> INSTRUCTIONS TO FOLLOW
Each line of the entries that mentions the string "maxInt" needs to be reported.

Start of MATERIAL SUPPLIED

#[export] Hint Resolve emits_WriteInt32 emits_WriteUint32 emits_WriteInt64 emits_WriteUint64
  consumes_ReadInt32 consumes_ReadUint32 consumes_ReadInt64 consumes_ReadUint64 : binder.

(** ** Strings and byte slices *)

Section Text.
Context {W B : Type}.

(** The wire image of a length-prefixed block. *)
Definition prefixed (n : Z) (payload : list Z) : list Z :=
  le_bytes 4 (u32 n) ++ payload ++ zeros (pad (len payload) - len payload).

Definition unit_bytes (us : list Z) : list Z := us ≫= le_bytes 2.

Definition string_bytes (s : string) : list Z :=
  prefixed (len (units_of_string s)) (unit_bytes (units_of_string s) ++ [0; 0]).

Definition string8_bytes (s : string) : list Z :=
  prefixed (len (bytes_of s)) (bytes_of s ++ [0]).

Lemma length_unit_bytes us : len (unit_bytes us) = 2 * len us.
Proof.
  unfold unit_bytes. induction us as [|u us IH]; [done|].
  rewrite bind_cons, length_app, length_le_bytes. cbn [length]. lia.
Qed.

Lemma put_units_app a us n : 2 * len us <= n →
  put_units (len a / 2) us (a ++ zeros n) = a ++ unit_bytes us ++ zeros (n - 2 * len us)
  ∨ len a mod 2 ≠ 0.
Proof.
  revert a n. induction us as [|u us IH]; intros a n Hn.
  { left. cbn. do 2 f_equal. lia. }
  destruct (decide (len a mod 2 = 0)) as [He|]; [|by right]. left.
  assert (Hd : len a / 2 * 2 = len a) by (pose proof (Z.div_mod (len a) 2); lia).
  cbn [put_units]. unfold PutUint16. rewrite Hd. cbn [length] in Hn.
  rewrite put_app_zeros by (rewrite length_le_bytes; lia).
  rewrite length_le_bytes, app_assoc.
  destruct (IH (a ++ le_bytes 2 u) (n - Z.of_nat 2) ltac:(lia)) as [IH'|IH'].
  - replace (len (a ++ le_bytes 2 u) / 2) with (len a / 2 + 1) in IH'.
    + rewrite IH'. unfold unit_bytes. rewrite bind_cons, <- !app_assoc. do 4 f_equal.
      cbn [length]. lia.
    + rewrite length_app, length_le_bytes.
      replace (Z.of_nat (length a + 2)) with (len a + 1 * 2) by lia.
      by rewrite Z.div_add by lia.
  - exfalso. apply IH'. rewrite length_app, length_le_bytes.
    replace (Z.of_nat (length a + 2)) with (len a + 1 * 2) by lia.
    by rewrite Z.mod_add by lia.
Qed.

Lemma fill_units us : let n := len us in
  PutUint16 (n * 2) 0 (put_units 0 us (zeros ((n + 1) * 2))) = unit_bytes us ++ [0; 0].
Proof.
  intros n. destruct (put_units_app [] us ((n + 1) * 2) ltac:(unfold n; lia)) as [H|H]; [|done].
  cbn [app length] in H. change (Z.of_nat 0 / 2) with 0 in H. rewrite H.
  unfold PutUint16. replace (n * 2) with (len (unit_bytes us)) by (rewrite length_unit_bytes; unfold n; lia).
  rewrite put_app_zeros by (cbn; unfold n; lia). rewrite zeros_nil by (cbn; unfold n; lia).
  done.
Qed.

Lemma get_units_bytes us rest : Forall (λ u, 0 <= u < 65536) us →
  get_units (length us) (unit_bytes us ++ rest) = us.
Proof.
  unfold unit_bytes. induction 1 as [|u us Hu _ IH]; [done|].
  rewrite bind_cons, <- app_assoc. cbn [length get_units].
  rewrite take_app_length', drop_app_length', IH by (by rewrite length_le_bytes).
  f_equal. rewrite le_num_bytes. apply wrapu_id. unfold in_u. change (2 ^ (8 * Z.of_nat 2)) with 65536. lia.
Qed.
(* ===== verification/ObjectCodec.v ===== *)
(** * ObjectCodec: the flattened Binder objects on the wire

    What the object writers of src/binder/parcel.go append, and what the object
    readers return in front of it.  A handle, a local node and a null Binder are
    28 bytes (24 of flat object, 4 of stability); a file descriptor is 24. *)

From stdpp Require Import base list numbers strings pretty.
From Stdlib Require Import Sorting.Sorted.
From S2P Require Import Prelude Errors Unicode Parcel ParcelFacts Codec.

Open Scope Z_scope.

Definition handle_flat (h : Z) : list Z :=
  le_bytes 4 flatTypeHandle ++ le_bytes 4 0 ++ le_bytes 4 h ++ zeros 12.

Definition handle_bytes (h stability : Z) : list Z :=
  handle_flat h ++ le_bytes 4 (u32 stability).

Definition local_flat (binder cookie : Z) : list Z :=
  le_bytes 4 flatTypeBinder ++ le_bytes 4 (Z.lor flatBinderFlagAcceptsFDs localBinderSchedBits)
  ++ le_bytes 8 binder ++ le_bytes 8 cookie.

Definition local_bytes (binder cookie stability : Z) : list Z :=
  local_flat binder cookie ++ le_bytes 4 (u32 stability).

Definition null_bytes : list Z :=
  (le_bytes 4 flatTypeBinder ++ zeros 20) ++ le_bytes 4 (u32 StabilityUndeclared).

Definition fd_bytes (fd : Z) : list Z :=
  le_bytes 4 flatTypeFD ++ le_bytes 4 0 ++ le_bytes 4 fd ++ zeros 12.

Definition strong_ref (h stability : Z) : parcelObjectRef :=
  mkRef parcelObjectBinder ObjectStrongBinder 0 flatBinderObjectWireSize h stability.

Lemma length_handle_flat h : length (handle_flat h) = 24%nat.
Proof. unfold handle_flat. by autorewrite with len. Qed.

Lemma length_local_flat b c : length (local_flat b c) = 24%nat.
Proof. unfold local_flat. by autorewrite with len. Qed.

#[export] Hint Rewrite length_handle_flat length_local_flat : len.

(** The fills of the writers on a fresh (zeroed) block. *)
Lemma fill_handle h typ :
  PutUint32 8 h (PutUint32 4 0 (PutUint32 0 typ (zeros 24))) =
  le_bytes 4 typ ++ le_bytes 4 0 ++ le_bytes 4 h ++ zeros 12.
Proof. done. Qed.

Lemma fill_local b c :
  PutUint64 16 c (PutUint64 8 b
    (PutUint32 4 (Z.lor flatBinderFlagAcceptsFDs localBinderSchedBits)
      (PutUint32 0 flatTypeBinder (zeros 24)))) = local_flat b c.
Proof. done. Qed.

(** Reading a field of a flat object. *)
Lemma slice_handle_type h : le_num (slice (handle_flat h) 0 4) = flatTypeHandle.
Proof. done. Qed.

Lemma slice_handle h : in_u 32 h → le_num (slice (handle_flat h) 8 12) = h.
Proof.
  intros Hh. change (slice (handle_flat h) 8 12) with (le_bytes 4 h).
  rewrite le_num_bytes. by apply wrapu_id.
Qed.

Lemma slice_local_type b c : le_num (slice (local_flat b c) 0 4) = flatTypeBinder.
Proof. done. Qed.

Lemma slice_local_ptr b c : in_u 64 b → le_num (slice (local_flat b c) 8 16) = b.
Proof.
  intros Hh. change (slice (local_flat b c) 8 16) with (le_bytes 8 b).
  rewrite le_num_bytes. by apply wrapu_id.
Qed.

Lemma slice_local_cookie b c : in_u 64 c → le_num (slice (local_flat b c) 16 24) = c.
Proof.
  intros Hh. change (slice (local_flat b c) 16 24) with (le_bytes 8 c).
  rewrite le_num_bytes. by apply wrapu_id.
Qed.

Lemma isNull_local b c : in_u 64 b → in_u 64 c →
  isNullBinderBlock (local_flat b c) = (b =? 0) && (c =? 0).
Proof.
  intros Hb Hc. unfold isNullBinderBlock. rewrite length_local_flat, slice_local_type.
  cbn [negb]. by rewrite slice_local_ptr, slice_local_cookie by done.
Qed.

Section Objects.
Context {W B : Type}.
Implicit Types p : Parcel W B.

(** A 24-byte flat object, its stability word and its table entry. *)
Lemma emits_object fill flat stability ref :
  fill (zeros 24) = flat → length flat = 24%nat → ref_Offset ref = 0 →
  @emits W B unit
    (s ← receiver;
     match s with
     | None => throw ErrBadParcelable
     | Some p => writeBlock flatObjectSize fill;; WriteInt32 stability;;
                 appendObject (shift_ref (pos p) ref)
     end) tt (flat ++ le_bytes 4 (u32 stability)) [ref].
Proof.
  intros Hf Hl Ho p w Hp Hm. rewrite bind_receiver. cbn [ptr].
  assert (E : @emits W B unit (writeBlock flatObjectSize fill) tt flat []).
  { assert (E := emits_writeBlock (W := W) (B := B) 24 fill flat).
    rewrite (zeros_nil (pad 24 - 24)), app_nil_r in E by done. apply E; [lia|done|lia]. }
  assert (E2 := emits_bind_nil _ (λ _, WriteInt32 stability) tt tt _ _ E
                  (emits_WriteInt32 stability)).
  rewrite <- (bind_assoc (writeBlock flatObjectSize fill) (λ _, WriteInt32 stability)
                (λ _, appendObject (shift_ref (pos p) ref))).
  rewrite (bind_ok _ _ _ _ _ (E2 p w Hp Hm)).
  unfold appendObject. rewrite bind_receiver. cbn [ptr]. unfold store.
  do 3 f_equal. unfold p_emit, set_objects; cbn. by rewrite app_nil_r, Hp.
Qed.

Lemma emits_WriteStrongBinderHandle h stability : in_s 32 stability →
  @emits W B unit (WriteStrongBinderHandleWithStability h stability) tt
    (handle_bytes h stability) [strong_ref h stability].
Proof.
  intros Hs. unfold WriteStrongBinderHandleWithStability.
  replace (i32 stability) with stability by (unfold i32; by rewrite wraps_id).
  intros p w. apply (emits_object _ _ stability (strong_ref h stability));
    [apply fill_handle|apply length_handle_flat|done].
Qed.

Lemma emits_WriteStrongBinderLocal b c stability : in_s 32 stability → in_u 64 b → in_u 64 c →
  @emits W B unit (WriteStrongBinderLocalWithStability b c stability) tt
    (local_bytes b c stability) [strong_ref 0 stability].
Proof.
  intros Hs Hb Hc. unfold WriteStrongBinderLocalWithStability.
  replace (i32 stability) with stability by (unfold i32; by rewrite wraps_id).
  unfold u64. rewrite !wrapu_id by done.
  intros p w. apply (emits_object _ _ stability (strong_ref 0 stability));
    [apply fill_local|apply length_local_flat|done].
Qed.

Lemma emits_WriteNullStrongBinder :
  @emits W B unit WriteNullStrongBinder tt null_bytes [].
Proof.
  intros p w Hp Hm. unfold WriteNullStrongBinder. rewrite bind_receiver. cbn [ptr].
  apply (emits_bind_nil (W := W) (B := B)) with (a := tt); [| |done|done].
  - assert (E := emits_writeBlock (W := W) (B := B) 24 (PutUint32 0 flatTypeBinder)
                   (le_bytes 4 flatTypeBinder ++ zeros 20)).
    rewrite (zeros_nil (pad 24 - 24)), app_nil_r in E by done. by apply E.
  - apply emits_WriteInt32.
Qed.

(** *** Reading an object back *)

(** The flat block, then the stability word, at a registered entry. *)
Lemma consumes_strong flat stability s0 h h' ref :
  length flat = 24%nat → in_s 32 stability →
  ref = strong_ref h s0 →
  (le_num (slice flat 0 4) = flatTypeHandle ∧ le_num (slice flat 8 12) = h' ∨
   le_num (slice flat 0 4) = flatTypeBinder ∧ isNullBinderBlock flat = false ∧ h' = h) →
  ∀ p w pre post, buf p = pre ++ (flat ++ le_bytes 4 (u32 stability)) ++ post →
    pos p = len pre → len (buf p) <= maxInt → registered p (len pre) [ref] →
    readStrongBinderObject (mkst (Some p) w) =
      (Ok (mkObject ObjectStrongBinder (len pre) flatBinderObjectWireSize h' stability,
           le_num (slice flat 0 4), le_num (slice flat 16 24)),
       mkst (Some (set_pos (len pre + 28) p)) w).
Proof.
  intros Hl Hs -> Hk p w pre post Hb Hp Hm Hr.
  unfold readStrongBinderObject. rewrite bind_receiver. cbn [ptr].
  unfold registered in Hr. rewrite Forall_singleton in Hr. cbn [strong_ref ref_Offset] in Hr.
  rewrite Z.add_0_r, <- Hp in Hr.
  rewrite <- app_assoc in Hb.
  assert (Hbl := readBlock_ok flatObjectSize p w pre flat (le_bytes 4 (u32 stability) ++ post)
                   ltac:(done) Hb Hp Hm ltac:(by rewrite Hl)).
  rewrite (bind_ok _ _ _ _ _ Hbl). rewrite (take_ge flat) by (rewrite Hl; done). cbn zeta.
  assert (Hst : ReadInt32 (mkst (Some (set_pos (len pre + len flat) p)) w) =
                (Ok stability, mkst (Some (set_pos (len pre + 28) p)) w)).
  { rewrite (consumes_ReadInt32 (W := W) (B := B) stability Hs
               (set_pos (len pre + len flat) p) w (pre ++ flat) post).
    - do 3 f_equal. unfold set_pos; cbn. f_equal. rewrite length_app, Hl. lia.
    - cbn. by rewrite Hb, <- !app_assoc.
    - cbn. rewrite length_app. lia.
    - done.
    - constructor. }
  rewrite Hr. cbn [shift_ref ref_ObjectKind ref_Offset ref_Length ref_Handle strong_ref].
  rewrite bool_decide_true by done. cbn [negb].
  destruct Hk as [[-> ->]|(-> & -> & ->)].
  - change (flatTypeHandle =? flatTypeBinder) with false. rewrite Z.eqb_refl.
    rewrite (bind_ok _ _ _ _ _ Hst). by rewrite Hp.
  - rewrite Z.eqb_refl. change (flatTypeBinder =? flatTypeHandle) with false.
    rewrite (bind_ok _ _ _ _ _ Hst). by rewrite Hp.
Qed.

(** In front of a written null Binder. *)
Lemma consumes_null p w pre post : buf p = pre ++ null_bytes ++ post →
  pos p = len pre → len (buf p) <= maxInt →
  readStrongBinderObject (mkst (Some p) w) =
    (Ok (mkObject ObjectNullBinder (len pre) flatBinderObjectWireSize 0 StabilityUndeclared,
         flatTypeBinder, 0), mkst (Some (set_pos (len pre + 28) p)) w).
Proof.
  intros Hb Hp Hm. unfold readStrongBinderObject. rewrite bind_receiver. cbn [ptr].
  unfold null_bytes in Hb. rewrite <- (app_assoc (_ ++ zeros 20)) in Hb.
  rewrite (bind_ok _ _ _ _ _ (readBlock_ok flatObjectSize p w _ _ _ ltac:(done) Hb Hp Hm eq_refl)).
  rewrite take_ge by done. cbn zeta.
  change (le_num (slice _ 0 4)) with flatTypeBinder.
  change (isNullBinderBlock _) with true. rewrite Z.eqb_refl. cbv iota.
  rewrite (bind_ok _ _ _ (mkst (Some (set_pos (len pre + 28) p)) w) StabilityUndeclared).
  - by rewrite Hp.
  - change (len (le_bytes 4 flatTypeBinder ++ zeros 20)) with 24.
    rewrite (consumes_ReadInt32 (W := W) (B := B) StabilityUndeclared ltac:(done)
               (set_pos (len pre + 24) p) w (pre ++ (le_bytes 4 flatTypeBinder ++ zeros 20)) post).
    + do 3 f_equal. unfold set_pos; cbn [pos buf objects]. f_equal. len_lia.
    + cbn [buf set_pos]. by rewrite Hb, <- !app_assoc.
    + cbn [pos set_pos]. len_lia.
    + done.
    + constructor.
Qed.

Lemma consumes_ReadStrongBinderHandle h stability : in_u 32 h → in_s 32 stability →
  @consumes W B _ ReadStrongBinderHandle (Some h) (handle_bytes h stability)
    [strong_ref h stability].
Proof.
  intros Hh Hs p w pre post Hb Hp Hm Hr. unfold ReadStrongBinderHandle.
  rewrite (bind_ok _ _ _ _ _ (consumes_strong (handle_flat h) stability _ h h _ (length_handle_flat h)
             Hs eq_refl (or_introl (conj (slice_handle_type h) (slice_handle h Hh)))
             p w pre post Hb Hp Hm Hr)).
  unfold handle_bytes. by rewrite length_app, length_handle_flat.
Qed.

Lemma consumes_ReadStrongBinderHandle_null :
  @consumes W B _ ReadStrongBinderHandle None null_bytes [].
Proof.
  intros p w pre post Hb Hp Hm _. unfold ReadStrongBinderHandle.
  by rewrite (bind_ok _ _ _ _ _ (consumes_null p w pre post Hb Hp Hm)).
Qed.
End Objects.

End of MATERIAL SUPPLIED

> SOLUTION TO THIS EXERCISE
    pos p = len pre → len (buf p) <= maxInt → registered p (len pre) [ref] →
  pos p = len pre → len (buf p) <= maxInt →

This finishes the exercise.